Tailoring for Summer: The Armani Guide
Apart from the low-rise jeans and questionable chunky knitwear, the ‘90s was all about Giorgio Armani’s soft-power suiting. Like the looser fits we’re seeing today, the aesthetic was a response to what preceded it: sharp, bold shoulders (sometimes even with inserted pads) and nipped-in waists. It was Armani who created the look—a sartorial shorthand for wealth—embodying the decade’s slick hustle culture. But after the Black Monday Stock Market crash in 1987, the culture, and subsequently the fashions, changed. Giorgio Armani once again redefined the suit. The padding was removed; the famous lower gorge added in, and the trousers bunched with a louche swagger that refashioned the sharpness of the previous decade’s style into something sexy and indifferent. No one image better encapsulates this than that of Giorgio himself, in blue pleated shorts, speaking on the phone with an air of unhurried simplicity. The ‘90s Armani look was not just a trend but a lifestyle: a new man for a new era.
This philosophy prevails even today. After our own period of unrest, some of us are seeking a little less structure in our tailoring, as well as in our everyday lives, and there’s perhaps no better time to look back to ‘90s Giorgio Armani for inspiration. The Morocco campaign in particular serves as a great lesson for summer tailoring—captured by photographer Aldo Fallai. The linen and cotton fabrics in stone colour palettes seem both casual and elegant, and the jackets are constructed to be just as suave thrown over your shoulder when the temperature rises. The collection, and Giorgio Armani’s runway shows from that era, present a world in which the suit can be worn easily with a fine white t-shirt if you decide to leave the shirt and tie at home—and in this weather, why wouldn’t you? Brand ambassadors, like Richard Gere and Eric Clapton, went from an air of chiselled strength to appearing approachable and cool between their papped visits to Wolfgang Puck’s Spago.
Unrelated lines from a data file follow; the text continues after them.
Definition emptyQueryError : CallToolResult :=
  {| content_text := lit "Error: The query parameter cannot be empty.";
     isError := true |}.

(** Lines 141-143: the lazy initialisation at the head of the handler. *)
Definition ensureInitialized : M unit :=
  let* st := get_state in
  if negb (bool_decide (is_Some (this_model st))) && negb (this_oauthClient st)
  then initializeGeminiClient
  else ret tt.

(** [!s || s.trim() === ''] *)
Definition is_blank (s : jsstring) : bool :=
  is_empty_string s || is_empty_string (trim s).

(** [args] is [request.params.arguments]: [None] when the tool call has
    no arguments.  Both the body and the [catch] block read [args.query]. *)
Definition handleWebSearch (args : option WebSearchArgs) : M CallToolResult :=
  try_catch
    (ensureInitialized ;;;
     match args with
     | None => throw cannotReadQuery
     | Some {| query := QueryFalsy _ |} => ret emptyQueryError
     | Some {| query := QueryTruthy _ |} => throw trimIsNotAFunction
     | Some {| query := QueryString query |} =>
         if is_blank query then ret emptyQueryError
         else
           let* st := get_state in
           let* result :=
             if this_oauthClient st then callCodeAssistAPI query
             else
               match this_model st with
               | Some apiKey =>
                   emit (CallSendMessage query) ;;;
                   let* response := await (sendMessage P apiKey query) in
                   let* responseText := await (response_text response) in
                   let groundingMetadata :=
                     first_candidate (candidates response) ≫= groundingMetadata in
                   ret {| responseText := responseText;
                          sources := groundingMetadata ≫= groundingChunks;
                          supports := groundingMetadata ≫= groundingSupports |}
               | None => throw (lit "No authentication method available")
               end in
           if is_blank (responseText result) then
             ret {| content_text :=
                      lit "No search results or information found for query: "
                        ++ dquote ++ query ++ dquote;
                    isError := false |}
           else
             ret {| content_text :=
                      lit "Web search results for " ++ dquote ++ query ++ dquote
                        ++ lit ":" ++ nl ++ nl
                        ++ mergeCitations (responseText result) (sources result)
                             (supports result);
                    isError := false |}
     end)
    (λ errorMessage,
       match args with
       | None => throw cannotReadQuery
       | Some {| query := value |} =>
           match template_literal value with
           | Some query =>
               ret {| content_text :=
                        lit "Error during web search for query " ++ dquote ++ query
                          ++ dquote ++ lit ": " ++ errorMessage;
                      isError := true |}
           | None => throw cannotConvert
           end
       end).
(** * The distillation trainer of [ocpmodels/trainers/distill_trainer.py]

    A shallow embedding of the loss-weighting policy, the step scheduler,
    the perturbation generators, the distillation losses, the teacher
    checkpoint loader and the supervised-loss / metrics step of
    [DistillForcesTrainer], followed by the properties proved about them.

    Conventions of the embedding.
    - Tensor entries are real numbers ([R]): the arithmetic is the exact one,
      so rounding, infinities and NaN are outside the model.  The mean of an
      empty tensor is NaN in torch; the statements about losses therefore
      assume a batch with at least one atom.
    - Integer tensors (system ids, atom counts, membership vectors) are lists
      of [Z] or [nat].
    - A tensor of rank 2 or 3 is a list of rows, all of the same length; an
      operation of torch that pairs the entries of two such tensors
      broadcasts an axis of size 1 and raises RuntimeError on any other
      mismatch of sizes.
    - A Python exception is a value [Raise e] of the [result] type; a call
      that returns normally is [Ok v].
    - Library calls of torch (F.normalize, F.cosine_similarity, Adam,
      torch_scatter.scatter, load_state_dict) follow their documented
      behaviour, including the epsilon clamps of their denominators. *)

From Stdlib Require Import Reals Lra Lia ZArith Bool String Ascii Arith List.
From Stdlib Require DecimalString DecimalZ DecimalPos.
Import ListNotations.
(** * The HTTP execution core of the Strava client

    A shallow embedding of the retry executor ([src/http/retry.ts]), the
    request deduplicator ([src/http/deduplication.ts]), the error mapping of
    the request layer ([src/http/request.ts], [src/errors.ts]), the rate
    limiter ([src/http/rate-limiter.ts]), the expiry-aware token manager
    ([src/auth/oauth.ts], [src/auth/token-store.ts], [src/auth/scopes.ts]) and
    the pagination helpers ([src/utils/pagination.ts]).

    Conventions of the model.
    - A JavaScript [number] is an exact integer ([Z]): delays and timestamps
      are milliseconds, status codes and identifiers are integers; infinities
      and fractions are outside the model.  [NaN] is in the model where the
      code can produce it: [parseInt] yields a [JsNum], and so do the fields
      that hold what it read.
    - An optional field ([x?: T]) is an [option]; [None] is [undefined].
    - An [async] function is a state transformer that yields how its promise
      settles ([Resolved] or [Rejected]) together with the new state and the
      effects it performed, in program order. *)

From Stdlib Require Import ZArith Lia.
From stdpp Require Import gmap strings list fin_maps pretty.

Open Scope Z_scope.

(** ** JavaScript values and the error classes of [src/errors.ts] *)

Inductive ErrorClass : Type :=
| ClsStravaError
| ClsStravaAuthError
| ClsStravaRateLimitError
| ClsStravaNotFoundError
| ClsStravaValidationError
| ClsStravaServerError.

(** A number that may be [NaN]: what [parseInt] yields, and what the fields
    that are assigned its result hold. *)
Inductive JsNum : Type :=
| Num (n : Z)
| NaN.

(** [String(x)] of such a number. *)
Definition num_String (x : JsNum) : string :=
  match x with
  | Num n => pretty n
  | NaN => "NaN"
  end.

(** An optional number in a template literal. *)
Definition template_number (x : option JsNum) : string :=
  match x with
  | Some x => num_String x
  | None => "undefined"
  end.

(** [a < b]: false when one of the two is [NaN]. *)
Definition num_lt (a b : JsNum) : bool :=
  match a, b with
  | Num a, Num b => a <? b
  | _, _ => false
  end.

(** The values the core handles as [unknown]: thrown values, parsed response
    bodies, query values.  [JsError] is an instance of the built-in [Error]
    that is not a [StravaError] (it has a name and a message and no
    [statusCode] property); [JsStrava] is an instance of [StravaError] or of
    one of its subclasses, with the fields the constructors assign. *)
#[local] Unset Elimination Schemes.
Inductive JsValue : Type :=
| JsUndefined
| JsNull
| JsBool (b : bool)
| JsNumber (n : Z)
| JsString (s : string)
| JsArray (items : list JsValue)
| JsObject (props : list (string * JsValue))
| JsError (name message : string)
| JsStrava (cls : ErrorClass) (message : string) (statusCode : option Z)
           (response : JsValue) (retryAfter limit usage : option JsNum)
           (errors : option JsValue).
#[local] Set Elimination Schemes.

Definition class_name (c : ErrorClass) : string :=
  match c with
  | ClsStravaError => "StravaError"
  | ClsStravaAuthError => "StravaAuthError"
  | ClsStravaRateLimitError => "StravaRateLimitError"
  | ClsStravaNotFoundError => "StravaNotFoundError"
  | ClsStravaValidationError => "StravaValidationError"
  | ClsStravaServerError => "StravaServerError"
  end.

(** The constructors of the six classes. *)
Definition StravaError (message : string) (statusCode : option Z) (response : JsValue)
    : JsValue :=
  JsStrava ClsStravaError message statusCode response None None None None.

Definition StravaAuthError (message : string) (statusCode : option Z) (response : JsValue)
    : JsValue :=
  JsStrava ClsStravaAuthError message statusCode response None None None None.

Definition StravaRateLimitError (message : string) (statusCode : option Z) (response : JsValue)
    (retryAfter limit usage : option JsNum) : JsValue :=
  JsStrava ClsStravaRateLimitError message statusCode response retryAfter limit usage None.

Definition StravaNotFoundError (message : string) (statusCode : option Z) (response : JsValue)
    : JsValue :=
  JsStrava ClsStravaNotFoundError message statusCode response None None None None.

Definition StravaValidationError (message : string) (statusCode : option Z) (response : JsValue)
    (errors : option JsValue) : JsValue :=
  JsStrava ClsStravaValidationError message statusCode response None None None errors.

Definition StravaServerError (message : string) (statusCode : option Z) (response : JsValue)
    : JsValue :=
  JsStrava ClsStravaServerError message statusCode response None None None None.

(** [e instanceof StravaError] and [e instanceof Error]. *)
Definition instanceof_StravaError (e : JsValue) : bool :=
  match e with JsStrava _ _ _ _ _ _ _ _ => true | _ => false end.

Definition instanceof_Error (e : JsValue) : bool :=
  match e with JsError _ _ | JsStrava _ _ _ _ _ _ _ _ => true | _ => false end.

Definition instanceof_StravaRateLimitError (e : JsValue) : bool :=
  match e with JsStrava ClsStravaRateLimitError _ _ _ _ _ _ _ => true | _ => false end.

(** [e.name] and [e.message] of an [Error] instance. *)
Definition error_name (e : JsValue) : string :=
  match e with
  | JsError n _ => n
  | JsStrava c _ _ _ _ _ _ _ => class_name c
  | _ => ""
  end.

Definition error_message (e : JsValue) : string :=
  match e with
  | JsError _ m => m
  | JsStrava _ m _ _ _ _ _ _ => m
  | _ => ""
  end.

(** [e.retryAfter] of a [StravaRateLimitError]. *)
Definition error_retryAfter (e : JsValue) : option JsNum :=
  match e with JsStrava _ _ _ _ retryAfter _ _ _ => retryAfter | _ => None end.

(** The class of a [StravaError] instance. *)
Definition error_class (e : JsValue) : option ErrorClass :=
  match e with JsStrava c _ _ _ _ _ _ _ => Some c | _ => None end.

(** Truthiness ([if (v)], [v && ...], [v || ...]). *)
Definition truthy (v : JsValue) : bool :=
  match v with
  | JsUndefined | JsNull => false
  | JsBool b => b
  | JsNumber n => negb (n =? 0)
  | JsString s => negb (String.eqb s "")
  | _ => true
  end.

(** [a || b] on optional numbers: [a] unless it is [undefined] or [0]. *)
Definition or_else (a b : option Z) : option Z :=
  match a with
  | Some n => if n =? 0 then b else Some n
  | None => b
  end.

(** [typeof v === "object"]. *)
Definition typeof_object (v : JsValue) : bool :=
  match v with
  | JsNull | JsArray _ | JsObject _ | JsError _ _ | JsStrava _ _ _ _ _ _ _ _ => true
  | _ => false
  end.

(** Property lookup in a plain object, first binding wins. *)
Fixpoint get_prop (k : string) (props : list (string * JsValue)) : option JsValue :=
  match props with
  | [] => None
  | (k', v) :: rest => if String.eqb k k' then Some v else get_prop k rest
  end.

(** How a promise settles. *)
Inductive Settled (T : Type) : Type :=
| Resolved (v : T)
| Rejected (e : JsValue).
Arguments Resolved {T} v.
Arguments Rejected {T} e.

(** ** Retry with exponential backoff ([src/http/retry.ts]) *)

(** [RetryConfig] of [src/types/common.ts]: every field is optional. *)
Record RetryConfig : Type := {
  opt_maxAttempts : option Z;
  opt_initialDelay : option Z;
  opt_maxDelay : option Z;
  opt_backoffFactor : option Z;
  opt_retryableStatusCodes : option (list Z)
}.

(** [Required<RetryConfig>]. *)
Record RequiredRetryConfig : Type := {
  maxAttempts : Z;
  initialDelay : Z;
  maxDelay : Z;
  backoffFactor : Z;
  retryableStatusCodes : list Z
}.

Definition DEFAULT_RETRY_CONFIG : RequiredRetryConfig := {|
  maxAttempts := 3;
  initialDelay := 1000;
  maxDelay := 10000;
  backoffFactor := 2;
  retryableStatusCodes := [429; 500; 502; 503; 504]
|}.
Lemma session_keeps_categories_witness :
  docs (session true
          [ (healthy, Request PUT_api_menu (Some (JObj {[ "categories" := JStr "a" ]})));
            (healthy, Request PATCH_api_status_loja (Some (JObj {[ "isOpen" := JBool true ]})));
            (healthy, Request PUT_api_menu (Some (JObj {[ "settings" := JNull ]}))) ]
          empty_store).2 !! DOC_PATH
  = Some (JObj {[ "categories" := JStr "a";
                  "settings" := JObj {[ "isOpen" := JBool true ]} ]})
  /\ has_categories (JObj {[ "categories" := JStr "a";
                             "settings" := JObj {[ "isOpen" := JBool true ]} ]}) = true.
Proof.
  assert (docs (session true
          [ (healthy, Request PUT_api_menu (Some (JObj {[ "categories" := JStr "a" ]})));
            (healthy, Request PATCH_api_status_loja (Some (JObj {[ "isOpen" := JBool true ]})));
            (healthy, Request PUT_api_menu (Some (JObj {[ "settings" := JNull ]}))) ]
          empty_store).2 !! DOC_PATH
  = Some (JObj {[ "categories" := JStr "a";
                  "settings" := JObj {[ "isOpen" := JBool true ]} ]})) as Hrun.
  { vm_compute. reflexivity. }
  split; [exact Hrun|].
  refine (session_keeps_categories true _ empty_store _ _ Hrun).
  intros d Hd. vm_compute in Hd. discriminate Hd.
Defined.

(** X15: the server never deletes: a document that exists in the store
    still exists after any run of requests. *)
Theorem session_never_deletes (configured : bool)
    (steps : list (client * request)) (fs : firestore) (path : string) :
  is_Some (docs fs !! path) ->
  is_Some (docs (session configured steps fs).2 !! path).
Proof.
  apply (session_preserves (fun fs => is_Some (docs fs !! path))).
  intros db r body fs0. apply dispatch_keeps_documents.
Qed.

Lemma session_never_deletes_witness :
  is_Some (docs (session true
                   [ (healthy, Request PATCH_api_status_loja
                                 (Some (JObj {[ "isOpen" := JBool false ]})));
                     (unreachable, Request PUT_api_menu (Some (JObj ∅))) ]
                   (Firestore {[ DOC_PATH := JObj ∅ ]} [])).2 !! DOC_PATH).
Proof.
  refine (session_never_deletes true
            [ (healthy, Request PATCH_api_status_loja
                          (Some (JObj {[ "isOpen" := JBool false ]})));
              (unreachable, Request PUT_api_menu (Some (JObj ∅))) ]
            (Firestore {[ DOC_PATH := JObj ∅ ]} []) DOC_PATH _).
  eexists. reflexivity.
Defined.

(** X16: the server writes one document only: every document at a path
    other than [DOC_PATH] is, after any run of requests, exactly as it
    was. *)
Theorem session_other_documents (configured : bool)
    (steps : list (client * request)) (fs : firestore) (path : string) :
  path <> DOC_PATH ->
  docs (session configured steps fs).2 !! path = docs fs !! path.
Proof.
  intros Hne.
  apply (session_preserves (fun fs' => docs fs' !! path = docs fs !! path));
    [|reflexivity].
  intros db r body fs0 <-. by apply dispatch_other_documents.
Qed.

Lemma session_other_documents_witness :
  docs (session true
          [ (healthy, Request PUT_api_menu (Some (JObj {[ "categories" := JStr "a" ]}))) ]
          (Firestore {[ "pedidos/1" := JNull ]} [])).2 !! "pedidos/1"
  = Some JNull.
Proof.
  refine (session_other_documents true
            [ (healthy, Request PUT_api_menu (Some (JObj {[ "categories" := JStr "a" ]}))) ]
            (Firestore {[ "pedidos/1" := JNull ]} []) "pedidos/1" _).
  discriminate.
Defined.

(** X17: a server without a database handle goes through any run of
    requests without touching the store: each database-backed request is
    answered with the 500 of the missing handle, each [GET /] with the
    liveness text. *)
Theorem session_without_database (steps : list (client * request)) (fs : firestore) :
  session false steps fs
  = (map (fun step : client * request =>
            if database_backed (target step.2)
            then Normal no_db
            else Normal (send "Backend Disk Marmitas está Online! 🚀"))
         steps,
     fs).
Proof.
  induction steps as [|[c rq] rest IH]; [reflexivity|].
  rewrite session_cons.
  assert (dispatch None (target rq) (req_body rq) fs
          = (if database_backed (target rq)
             then Normal no_db
             else Normal (send "Backend Disk Marmitas está Online! 🚀"), fs)) as ->.
  { destruct (target rq); reflexivity. }
  cbn [fst snd]. rewrite IH. reflexivity.
Qed.

(** X18: over a run, the calls that reach the store are at most as many as
    the requests, and each of them addresses [DOC_PATH]. *)
Theorem session_calls (configured : bool) (steps : list (client * request))
    (fs : firestore) :
  exists new : list store_call,
    calls (session configured steps fs).2 = (new ++ calls fs)%list
    /\ (length new <= length steps)%nat
    /\ Forall (fun call => call_path call = DOC_PATH) new.
Proof.
  revert fs. induction steps as [|[c rq] rest IH]; intros fs.
  - exists []. repeat split; [simpl; lia | constructor].
  - rewrite session_cons. cbn [snd].
    set (db := if configured then Some c else None).
    destruct (IH (dispatch db (target rq) (req_body rq) fs).2)
      as (new & Hcalls & Hlen & Hall).
    destruct (at_most_one_call_aux db (target rq) (req_body rq) fs)
      as [Hsame | (call & Hcall & Hpath)].
    + exists new. rewrite Hcalls, Hsame. repeat split; [simpl; lia | exact Hall].
    + exists (new ++ [call])%list. rewrite Hcalls, Hcall.
      split; [by rewrite <- app_assoc | split].
      * rewrite length_app. simpl. lia.
      * apply Forall_app. split; [exact Hall | by constructor].
Qed.

(** ** Start-up *)

(** X19: the environment variable takes precedence and there is no
    fallback.  When [FIREBASE_SERVICE_ACCOUNT] is set to a non-empty
    string, the local key file plays no part in the start-up; if the
    string does not parse, the server starts without a database handle
    even where a good key file exists. *)
Theorem env_credentials_take_precedence (h : host) (blob : string) :
  FIREBASE_SERVICE_ACCOUNT h = Some blob -> blob <> "" ->
  (forall file : attempt json,
     startup (Host (FIREBASE_SERVICE_ACCOUNT h) (JSON_parse h) file (initializeApp h))
     = startup h)
  /\ (forall message, JSON_parse h blob = Failed message ->
       startup h = (None, critical message)).
Proof.
  intros Henv Hne.
  assert (truthy (JStr <$> Some blob) = true) as Ht.
  { simpl. destruct (String.eqb_spec blob ""); [contradiction | reflexivity]. }
  split.
  - intros file. unfold startup, load_service_account. cbn [FIREBASE_SERVICE_ACCOUNT
      JSON_parse initializeApp serviceAccountKey]. rewrite Henv, Ht. reflexivity.
  - intros message Hp. unfold startup, load_service_account.
    rewrite Henv, Ht. cbn [from_option id]. rewrite Hp. reflexivity.
Qed.

Lemma env_credentials_take_precedence_witness :
  startup (Host (Some "{") (fun _ => Failed "Unexpected end of JSON input")
             (Loaded (JObj ∅)) (fun _ => Loaded healthy))
  = (None, critical "Unexpected end of JSON input").
Proof.
  refine (proj2 (env_credentials_take_precedence
                   (Host (Some "{") (fun _ => Failed "Unexpected end of JSON input")
                      (Loaded (JObj ∅)) (fun _ => Loaded healthy))
                   "{" _ _) "Unexpected end of JSON input" _);
    [reflexivity | discriminate | reflexivity].
Defined.

(** X20: when [FIREBASE_SERVICE_ACCOUNT] is unset or empty, the start-up
    goes by the local key file alone and [JSON.parse] plays no part in
    it. *)
Theorem file_credentials_without_env (h : host) :
  FIREBASE_SERVICE_ACCOUNT h = None \/ FIREBASE_SERVICE_ACCOUNT h = Some "" ->
  forall parse : string -> attempt json,
    startup (Host (FIREBASE_SERVICE_ACCOUNT h) parse (serviceAccountKey h)
               (initializeApp h))
    = startup h.
Proof.
  intros Henv parse. unfold startup, load_service_account.
  cbn [FIREBASE_SERVICE_ACCOUNT JSON_parse initializeApp serviceAccountKey].
  destruct Henv as [-> | ->]; reflexivity.
Qed.

Lemma file_credentials_without_env_witness :
  startup (Host (Some "") (fun _ => Loaded JNull) (Loaded (JObj ∅))
             (fun _ => Loaded healthy))
  = startup (Host (Some "") (fun _ => Failed "") (Loaded (JObj ∅))
               (fun _ => Loaded healthy)).
Proof.
  refine (file_credentials_without_env
            (Host (Some "") (fun _ => Failed "") (Loaded (JObj ∅))
               (fun _ => Loaded healthy)) _ (fun _ => Loaded JNull)).
  by right.
Defined.
(** * BOOM Card recommendation engine: a shallow embedding

    Three source files are embedded, one module each:
    - [SparkJob]: data-pipeline/spark/jobs/recommendations.py
      (the rating CASE of [load_data], [_query_to_df], [preprocess_data]);
    - [Trainer]: ml/models/recommendation/train.py
      (the implicit_rating CASE of [fetch_training_data],
      [create_user_item_matrix]);
    - [Backend]: backend_fixed_full.py
      (the in-memory [Database], [get_current_user], [login], [logout],
      [get_partners], [get_partner], [get_profile], [create_transaction],
      [create_review], [get_recommendations], [search]).

    Numbers: Python floats and SQL numerics are embedded as exact rationals
    [Q]; integers as [Z].  Dates are day numbers in [Z].  A nullable SQL
    column is an [option]. *)

From Stdlib Require Import ZArith QArith Qminmax Lia Lqa Ascii String.
From stdpp Require Import gmap strings list pretty sorting.

Open Scope Z_scope.

(** ** Exceptions and results shared by the three modules *)

(** [HTTPException] is what backend_fixed_full.py raises.  [KeyError] is
    what pandas raises for a column the frame does not have, and
    [InferenceValueError] is the ValueError "Some of types cannot be
    determined after inferring" of [spark.createDataFrame].
    [DataIntegrityError] is the error class the design document names for
    the matrix builder; it is declared here so that statements about it can
    be written down.  No function of the source constructs it. *)
Inductive exception : Type :=
  | HTTPException (status_code : Z) (detail : string)
  | KeyError (key : string)
  | InferenceValueError
  | DataIntegrityError.

Inductive result (A : Type) : Type :=
  | Return (a : A)
  | Raise (e : exception).
Arguments Return {A} a.
Arguments Raise {A} e.

(** ** SQL three-valued comparisons on nullable integer columns *)

Definition sql_le (a : option Z) (b : Z) : option bool :=
  (fun x => bool_decide (x ≤ b)) <$> a.

Definition sql_gt (a : option Z) (b : Z) : option bool :=
  (fun x => bool_decide (b < x)) <$> a.

(** A WHEN branch (SQL CASE, or Spark's [F.when]) is taken only when its
    condition is TRUE; NULL behaves like FALSE. *)
Definition when_true (c : option bool) : bool :=
  match c with Some true => true | _ => false end.
(** The command as the user types it: what it awaits is computed from
    the arguments. *)
Definition reviewHandler (fs : FileSystem) (idle : bool) (exitCode : Z)
    (hasUI : bool) (args : string)
    (pickBaseCommit : Z -> option string) (menu : option ReviewTarget)
    : M unit :=
  reviewCommand fs
    {| isIdle := idle;
       gitExitCode := exitCode;
       resolvedTarget :=
         resolveTarget hasUI (cleanArgs args) pickBaseCommit menu |}.

(** ** Front matter *)

(** The line feed and three dashes that close a front matter block, and
    the two line ends that may follow the opening dashes. *)
Definition closingFence : string := nl +:+ "---".

Definition isLineEnd (eol : string) : bool :=
  String.eqb eol nl || String.eqb eol (String CR nl).

(** What must follow the lazy run of [stripFrontmatter]: the closing
    fence after an optional carriage return, the optional line end and
    the capture. *)
Definition afterMeta : string -> option string :=
  Frontmatter.optCR
    (Frontmatter.lit nl
       (Frontmatter.lit "---"
          (Frontmatter.optNewline Frontmatter.captureRest))).

(** ** The two halves of the [context] handler

    What the handler does to the boundary variables when it meets a
    conversation that is not empty, and the view it then returns for the
    boundary [boundary]. *)
Definition capturedSuite (messages : list Message) (s : Suite) : Suite :=
  if boundaryNeedsCapture s then
    set_boundaryNeedsCapture false
      match scanLastUser messages (length messages) with
      | Some i => set_suiteBoundaryCount (Z.of_nat i) s
      | None => s
      end
  else s.

Definition filteredView (now : Z) (stage : ReviewSuiteStage)
    (messages : list Message) (boundary : Z) : option (list Message) :=
  if boundary <? 0 then None
  else
    let lastUserIdx :=
      match scanLastUser messages (length messages) with
      | Some i => Z.of_nat i
      | None => -1
      end in
    if lastUserIdx <? 0 then None
    else if boundary >=? lastUserIdx then None
    else
      Some (slice messages 0 (Some boundary) ++
            [freshEyesNotice stage now] ++
            slice messages lastUserIdx None).

(** The status text that [updateSuiteStatus] would put on the host's
    surface for the suite variables [s]. *)
Definition shownStatus (s : Suite) : option string :=
  statusAfter ∅ (traceOf (updateSuiteStatus s)) !! "pi-review".

Definition isReviewEvent (e : Event) : bool :=
  match e with
  | EvReview _ _ => true
  | _ => false
  end.

(** ** The boundary variables between two handlers *)
Record BoundaryInv (s : Suite) : Prop := mkBoundaryInv {
  binv_low : -1 <= suiteBoundaryCount s;
  binv_pending :
    boundaryNeedsCapture s = true ->
    suiteActive s = true /\ suiteBoundaryCount s = -1;
  binv_captured :
    0 <= suiteBoundaryCount s ->
    suiteActive s = true /\ 1 <= suiteStageIndex s
}.

(* ===================================================================== *)
(** * The commit picker *)
(* ===================================================================== *)

(** What [pi.exec] brings back. *)
Record ExecResult : Type := mkExecResult {
  code : Z;
  stdout : string;
  stderr : string
}.

(** [type SelectItem]; the fields [value], [label] and [description]. *)
Record SelectItem : Type := mkSelectItem {
  itemValue : string;
  itemLabel : string;
  itemDescription : option string
}.

(** [s.split("\n")] *)
Fixpoint splitLines (s : string) : list string :=
  match s with
  | "" => [""]
  | String c r =>
      if Ascii.eqb c LF then "" :: splitLines r
      else
        match splitLines r with
        | piece :: pieces => String c piece :: pieces
        | [] => [String c ""]
        end
  end.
These images—from Morocco to the streets of Los Angeles—serve as a lesson for us all, and they’re ever-more relevant as we experiment with the way we pair or accessorise our tailoring looks this summer. Rather than a suit simply for formal occasions (or the myriad weddings in your diary) Armani created an interchangeable warm-weather uniform that could be used as separates. It’s a relief; a moment of sartorial expression that might not be for the traditionalists, but will look darned good as the world loosens up a little again.